Digital Oblivion At Your Fingertips
Well, break out the luddite hammer because here I am. I suffer from a growing horror at the digital devices that are gradually replacing the art of living.
Now I should mention that I do love computers. I found my calling when PCs became what they are now, and when the internet became ubiquitous. I couldn't function without my cell phone (or so I believe), I love DVDs...etc. I'm not living in a steampunk fantasy or ripped from an Andrew Wyeth painting of bucolic simplicity. But the crisis is that these tools of productivity and entertainment are no longer confined to a place of work or fun, and that was important. Even a laptop is a sort of confinement because it requires a prone position and a WiFi signal, and for most of us an outlet (the battery is brother to the printer in the dreary reality of forgotten tech) since our batteries are little more than ballast within 6-8 months of purchase. Such confinement was important because it kept those technologies on a leash, it gave them a specific place in the pattern of our days and nights. But now, oh ye gods...now...

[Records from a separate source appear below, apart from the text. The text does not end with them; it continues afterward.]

(** Any sequence of insertions at the tail, removals and
    rotations that makes sense on a list of distinct elements runs on the
    pointers without a panic and leaves exactly that list in the queue,
    provided the elements inserted are allocated; queues of other elements in
    the same store are what they were. *)
Lemma queue_operations_refine h ops s l l' :
  tailq s h l -> (forall op e, op ∈ ops -> mentions op e -> allocated e s) -> list_run ops l = Some l' ->
  exists s', store_run h ops s = Ok s' /\ tailq s' h l' /\
    forall h2 l2, tailq s h2 l2 -> h2 <> h -> (forall a, a ∈ l2 -> (a ∉ l) /\ forall op, op ∈ ops -> ~ mentions op a) -> tailq s' h2 l2.
Proof.
  revert s l. induction ops as [|op ops IH]; intros s l Hq Hal Hrun; simpl in *.
  - injection Hrun as <-. by exists s.
  - destruct (list_op op l) as [l1|] eqn:Eop; [|done]. simpl in Hrun.
    destruct (store_op_refines h op s l l1 Hq) as (s1 & -> & Hq1 & Hin & Hout & fp & Hf & Hfp); [intros e; apply Hal; set_solver|done|].
    destruct (IH s1 l1 Hq1) as (s' & E & Hq' & Hframe); [|done|].
    { intros op' e Hop' Hm. destruct (decide (e ∈ l1)); [by eapply tailq_allocated|].
      destruct (decide (e ∈ l)); [by apply Hout|]. destruct (decide (e ∈ fp)) as [[|Hme]%Hfp|]; [done| |].
      - destruct op; simpl in *; subst; try done; repeat case_decide; simplify_eq; set_solver.
      - eapply frame_allocated; [done|done|]. apply (Hal op'); [set_solver|done]. }
    exists s'. split; [done|]. split; [done|]. intros h2 l2 Hq2 Hh2 Hdis. apply Hframe; [|done|].
    + eapply tailq_frame; [done|done| |done]. intros a Ha [Hal2|Hme]%Hfp; [by apply (Hdis a)|]. by apply (proj2 (Hdis a Ha) op); [set_solver|].
    + intros a Ha. split; [intros [|]%Hin; [by apply (Hdis a)|by apply (proj2 (Hdis a Ha) op); [set_solver|]]|].
      intros op' Hop'. apply (Hdis a Ha). set_solver.
Qed.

...we walk around like animatronic mannequins with eyes glued to iPads and iPhones and all their i-clones. We watch movies and play silly games and fritter away entire paychecks on the little digital droppings of the dark side...apps. Our lives are being absorbed into our devices.
Television commercials portray people holding their special little digital tablets in front of them, to block the world and show what is surely a superior 'image' of the world via GPS and mapping and re-rendering and all kinds of other crap. There's one image of a young man who stands atop a stark and majestic mountain, gazing out into an endless panorama of mountains and valleys, escarpments and waterfalls that should boggle the mind and feed the soul. His hair blows in what must be a bracing breeze indeed. But does he revel in this? No. He gets out his iPad and uses some 'app' to change what he's seeing, to manipulate his experience in a thoroughly meaningless way. He's not even there, he's sucked into the vortex of digital rendering; a false front to life. It;s marketed as life improved, but it's a lie; it's life benignly replaced with a hologram. Other commercials show what we see all around us (assuming you raise your head from time to time): entire families strolling clumsily around the zoo or the city or the park, little fingers flickering across keypads, movies being accessed on the fly, shopping being enjoyed without so much as a credit card being pulled from a wallet...all these joys without any tactile involvement whatsoever. Meanwhile, life is passing them by.
What the hell is this all about? Don't get me wrong here...games are awesome, movies are sublime...I love having access to the internet when I need it, but I fear that the frivolous nature of this newer wave of gadgets disarms our warning systems...
WAKE UP PEOPLE! Your imaginations are under attack! Your senses are being filed down to the nub! Put the damn thing away...just for an hour or two?